Nojiri C, Okano T, Jacobs H A, Park K D, Mohammad S F, Olsen D B, Kim S W
Department of Pharmaceutics/Center for Controlled Chemical Delivery, University of Utah, Salt Lake City 84108.
J Biomed Mater Res. 1990 Sep;24(9):1151-71. doi: 10.1002/jbm.820240903.

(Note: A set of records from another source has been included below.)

(** The result of a computation that can throw, the message of the error
    standing for that of the engine.  [Unmodelled] marks an input on which
    the behaviour of the JavaScript engine is outside this embedding. *)
Inductive Outcome (A : Type) : Type :=
| Returns (a : A)
| Throws (message : string)
| Unmodelled.
Arguments Returns {A} a.
Arguments Throws {A} message.
Arguments Unmodelled {A}.

Definition bindOutcome {A B} (x : Outcome A) (k : A -> Outcome B) : Outcome B :=
  match x with
  | Returns a => k a
  | Throws m => Throws m
  | Unmodelled => Unmodelled
  end.

Notation "'let!' x ':=' c1 'in' c2" := (bindOutcome c1 (fun x => c2))
  (at level 10, x name, c1 at level 100, c2 at level 200).

(** ** Regular expressions ([new RegExp(pattern, 'gi')])

    The fragment of the pattern language made of pattern characters, [.],
    capturing groups, alternation and the greedy quantifiers [*], [+] and
    [?].  Anchors, escapes, character classes, braces, lazy quantifiers and
    the [(?...)] groups are outside the fragment: the compiler answers
    [Unmodelled] on them. *)

Module RegExp.

Inductive regex : Type :=
| Empty
| Chr (c : ascii)
| Dot
| Seq (r1 r2 : regex)
| Alt (r1 r2 : regex)
| Star (r : regex)
| Plus (r : regex)
| Opt (r : regex).

(** The syntax characters of the pattern language. *)
Definition isSyntaxChar (c : ascii) : bool :=
  bool_decide (c ∈ ["^"; "$"; "\"; "."; "*"; "+"; "?"; "("; ")"; "["; "]"; "{"; "}"; "|"]%char).
Lemma evaluate_consistent (a : RainAccessory) (weather : WeatherNowcast)
    (c : Provider.ChainState) (w : World) :
  Props.consistent a ->
  Props.consistent (snd (fst (fst (evaluate a weather c w)))).
Proof.
  intros [Hgate Hover]. unfold evaluate. cbv zeta.
  set (a0 := set_metadata _ a).
  assert (Date_now w >= 0) as Hnow by (unfold Date_now, Js.ms_of_clock; lia).
  unfold activeOverride. change (overrideUntil a0) with (overrideUntil a).
  change (overrideState a0) with (overrideState a).
  destruct Hover as [[Hu Hs] | (Hu & Hs & m & Hm & Hpos)].
  - (* no override *)
    rewrite Hu, Hs. simpl.
    assert (Props.consistent a0) as Ha0.
    { split; [exact Hgate | left; split; assumption]. }
    assert (forall quiet desired fo w0,
               Props.consistent (fst (settle quiet (Date_now w) weather desired fo a0 w0))) as Hsettle.
    { intros quiet desired fo w0.
      pose proof (settle_result quiet (Date_now w) weather desired fo a0 w0) as Hr.
      destruct (settle quiet (Date_now w) weather desired fo a0 w0) as [a' w'].
      destruct Hr as (Hs' & Hu' & _ & _ & Hq). simpl.
      split.
      - destruct quiet; [destruct Hq as [-> ->]; exact Hgate | exact Hq].
      - left. split; [rewrite Hu'; exact Hu | rewrite Hs'; exact Hs]. }
    match goal with |- context [match acc_type ?x with _ => _ end] => destruct (acc_type x) end.
    + match goal with |- context [settle ?q ?n ?we ?d ?f a0 ?w0] =>
        specialize (Hsettle q d f w0); destruct (settle q n we d f a0 w0) end.
      exact Hsettle.
    + match goal with |- context [evaluateForecast a0 rain c ?w0] =>
        destruct (evaluateForecast a0 rain c w0) as [[[err|fo] c1] w1] end; [exact Ha0|].
      match goal with |- context [settle ?q ?n ?we ?d ?f a0 ?w0] =>
        specialize (Hsettle q d f w0); destruct (settle q n we d f a0 w0) end.
      exact Hsettle.
    + match goal with |- context [evaluateForecast a0 snow c ?w0] =>
        destruct (evaluateForecast a0 snow c w0) as [[[err|fo] c1] w1] end; [exact Ha0|].
      match goal with |- context [settle ?q ?n ?we ?d ?f a0 ?w0] =>
        specialize (Hsettle q d f w0); destruct (settle q n we d f a0 w0) end.
      exact Hsettle.
  - (* an override is set *)
    assert ((overrideUntil a =? 0) = false) as Hne by (apply Z.eqb_neq; lia).
    rewrite Hne, Hs. simpl.
    destruct (Date_now w <? overrideUntil a) eqn:Hlt.
    + (* still pinned *)
      match goal with |- context [updateState ?s ?l ?x ?y] =>
        pose proof (updateState_result s l x y) as Hup;
        destruct (updateState s l x y) as [a1 w1] end.
      destruct Hup as (Hc1 & Hg1 & Hs1 & Hu1 & (_ & _ & Hm1) & _). simpl in *.
      split; simpl.
      * rewrite Hc1, Hg1. exact Hgate.
      * right. rewrite Hu1, Hs1, Hc1, Hm1. split; [exact Hu|]. split; [exact Hs|].
        exists m. auto.
    + (* expired *)
      apply Z.ltb_ge in Hlt. apply Z.leb_le in Hlt. rewrite Hlt.
      set (a1 := expireOverride a0).
      assert (Props.consistent a1) as Ha1.
      { split; [reflexivity | left; split; reflexivity]. }
      assert (forall quiet desired fo w0,
                 Props.consistent (fst (settle quiet (Date_now w) weather desired fo a1 w0)))
        as Hsettle.
      { intros quiet desired fo w0.
        pose proof (settle_result quiet (Date_now w) weather desired fo a1 w0) as Hr.
        destruct (settle quiet (Date_now w) weather desired fo a1 w0) as [a' w'].
        destruct Hr as (Hs' & Hu' & _ & _ & Hq). simpl.
        split.
        - destruct quiet; [destruct Hq as [-> ->]; reflexivity | exact Hq].
        - left. split; [rewrite Hu' | rewrite Hs']; reflexivity. }
      match goal with |- context [match acc_type ?x with _ => _ end] => destruct (acc_type x) end.
      * match goal with |- context [settle ?q ?n ?we ?d ?f a1 ?w0] =>
          specialize (Hsettle q d f w0); destruct (settle q n we d f a1 w0) end.
        exact Hsettle.
      * match goal with |- context [evaluateForecast a1 rain c ?w0] =>
          destruct (evaluateForecast a1 rain c w0) as [[[err|fo] c1] w1] end; [exact Ha1|].
        match goal with |- context [settle ?q ?n ?we ?d ?f a1 ?w0] =>
          specialize (Hsettle q d f w0); destruct (settle q n we d f a1 w0) end.
        exact Hsettle.
      * match goal with |- context [evaluateForecast a1 snow c ?w0] =>
          destruct (evaluateForecast a1 snow c w0) as [[[err|fo] c1] w1] end; [exact Ha1|].
        match goal with |- context [settle ?q ?n ?we ?d ?f a1 ?w0] =>
          specialize (Hsettle q d f w0); destruct (settle q n we d f a1 w0) end.
        exact Hsettle.
Qed.

Lemma handleSetOn_consistent (value : JsValue) (a : RainAccessory) (w : World) :
  Props.consistent a -> Props.consistent (fst (handleSetOn value a w)).
Proof.
  intros [Hgate Hover]. unfold handleSetOn. cbv zeta. simpl.
  assert (Date_now w >= 0) as Hnow by (unfold Date_now, Js.ms_of_clock; lia).
  destruct (overrideMinutes a) as [m|] eqn:Hm.
  - destruct (0 <? m) eqn:Hpos; simpl.
    + apply Z.ltb_lt in Hpos. split; [reflexivity|]. right. simpl.
      change (Date_now (emit _ w)) with (Date_now w).
      split; [lia|]. split; [reflexivity|]. exists m. auto.
    + apply Z.ltb_ge in Hpos. split; [reflexivity|]. left. simpl.
      destruct Hover as [[Hu Hs] | (_ & _ & m' & Hm' & Hpos')]; [auto|].
      assert (m' = m) by congruence. lia.
  - simpl. split; [reflexivity|]. left. simpl.
    destruct Hover as [[Hu Hs] | (_ & _ & m' & Hm' & _)]; [auto | congruence].
Qed.

Lemma markFault_consistent (a : RainAccessory) (w : World) :
  Props.consistent a -> Props.consistent (fst (markFault a w)).
Proof.
  intros H. unfold markFault. destruct (faulted a); simpl; exact H.
Qed.

(** With no toggle handled during the wait, the two halves make up
    [evaluate]. *)
Lemma evaluate_halves (a : RainAccessory) (weather : WeatherNowcast)
    (c : Provider.ChainState) (w : World) :
  evaluate_interrupted a weather [] c w = evaluate a weather c w.
Proof.
  unfold evaluate_interrupted, evaluate_begin, evaluate. cbv zeta.
  set (a0 := set_metadata _ a).
  destruct (activeOverride a0 (Date_now w)) as [pinned|].
  - destruct (updateState pinned false a0 _) as [a1 w2].
    destruct (clearFault a1 _) as [a2 w3]. reflexivity.
  - match goal with |- context [if ?b then (?x, ?y) else (a0, w)] =>
      destruct (if b then (x, y) else (a0, w)) as [a1 w1] end.
    destruct (acc_type (config a1)).
    + destruct (settle _ _ _ _ _ a1 w1) as [a2 w2]. reflexivity.
    + unfold evaluateForecast, evaluate_resume. cbv zeta.
      destruct (Platform.getForecast _ _ c w1) as [[[err|slices] c1] w2];
        cbn [toggledDuring]; [reflexivity|].
      cbn [aw_quiet aw_now aw_weather aw_target aw_nowActive shouldActivate orb].
      destruct (settle _ _ _ _ _ a1 w2) as [a2 w3]. reflexivity.
    + unfold evaluateForecast, evaluate_resume. cbv zeta.
      destruct (Platform.getForecast _ _ c w1) as [[[err|slices] c1] w2];
        cbn [toggledDuring]; [reflexivity|].
      cbn [aw_quiet aw_now aw_weather aw_target aw_nowActive shouldActivate].
      destruct (settle _ _ _ _ _ a1 w2) as [a2 w3]. reflexivity.
Qed.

HEMA/styrene (HEMA/STY) block copolymers and poly(ethylene oxide) 4,000 M.W. (PEO4K) grafted Biomer (B-PEO4K) surfaces have been synthesized, characterized, and evaluated as blood-contacting materials. These surfaces have demonstrated improved blood compatibility, compared to Biomer, in in vitro and ex vivo experiments. Biomer vascular grafts (6 mm I.D. 7 cm in length) were fabricated by a dip coating process. The luminal surface was modified either with PEO grafting, HEMA/STY coating, or Biomer coating (control). These surface-modified grafts were implanted in the abdominal aortas of dogs and evaluated for graft patency and protein adsorption. Surface protein layer thickness was measured by transmission electron microscopy (TEM). B-PEO4K and Biomer showed thick multilayers of adsorbed proteins (1000-2000 A) after 3 weeks to 1 month implantation. In contrast, HEMA/STY only showed a monolayer protein thickness (less than 200 A), even after 3 months. Visualization of adsorbed plasma proteins (albumin, IgG, and fibrinogen) was performed with scanning electron microscopy (SEM)/TEM using an immunogold double antibody technique. The pattern of protein distribution showed high concentrations of fibrinogen and IgG, and less albumin adsorbed onto Biomer and B-PEO4K. In contrast, HEMA/STY showed a patchy protein distribution pattern with high concentrations of albumin and IgG, and relatively less fibrinogen. Adsorbed monolayer patterns showed improved compatibility over multilayered proteins. The Biomer and B-PEO4K grafts occluded within 1 month, while HEMA/STY grafts were patent for over 3 months. The thin and stable adsorbed protein layer on HEMA/STY surfaces may be associated with the microdomain structures of the surface, and will play an important role in long-term in vivo blood compatibility. This manuscript will evaluate the long-term in vivo performance of these polymers, analyze the extent of protein adsorption onto the surfaces, and correlate protein layer thickness to the thrombogenicity of the polymer surfaces.
已合成、表征并评估了甲基丙烯酸羟乙酯/苯乙烯(HEMA/STY)嵌段共聚物以及接枝了聚环氧乙烷4000分子量(PEO4K)的Biomer(B-PEO4K)表面作为血液接触材料。在体外和离体实验中,与Biomer相比,这些表面已显示出改善的血液相容性。通过浸涂工艺制备了内径6mm、长度7cm的Biomer血管移植物。管腔表面用PEO接枝、HEMA/STY涂层或Biomer涂层(对照)进行修饰。将这些表面改性的移植物植入犬的腹主动脉中,并评估移植物的通畅性和蛋白质吸附情况。通过透射电子显微镜(TEM)测量表面蛋白质层厚度。植入3周后至1个月后,B-PEO4K和Biomer显示出吸附蛋白质的厚多层结构(1000 - 2000埃)。相比之下,即使在3个月后,HEMA/STY仅显示出单层蛋白质厚度(小于200埃)。使用免疫金双抗体技术通过扫描电子显微镜(SEM)/TEM对吸附的血浆蛋白(白蛋白、IgG和纤维蛋白原)进行可视化。蛋白质分布模式显示Biomer和B-PEO4K上吸附有高浓度的纤维蛋白原和IgG,白蛋白较少。相比之下,HEMA/STY显示出斑片状蛋白质分布模式,其中白蛋白和IgG浓度较高,纤维蛋白原相对较少。吸附的单层模式显示出比多层蛋白质更好的相容性。Biomer和B-PEO4K移植物在1个月内闭塞,而HEMA/STY移植物在3个月以上保持通畅。HEMA/STY表面上薄而稳定的吸附蛋白质层可能与表面的微区结构有关,并将在长期体内血液相容性中发挥重要作用。本手稿将评估这些聚合物的长期体内性能,分析蛋白质在表面上的吸附程度,并将蛋白质层厚度与聚合物表面的血栓形成性相关联。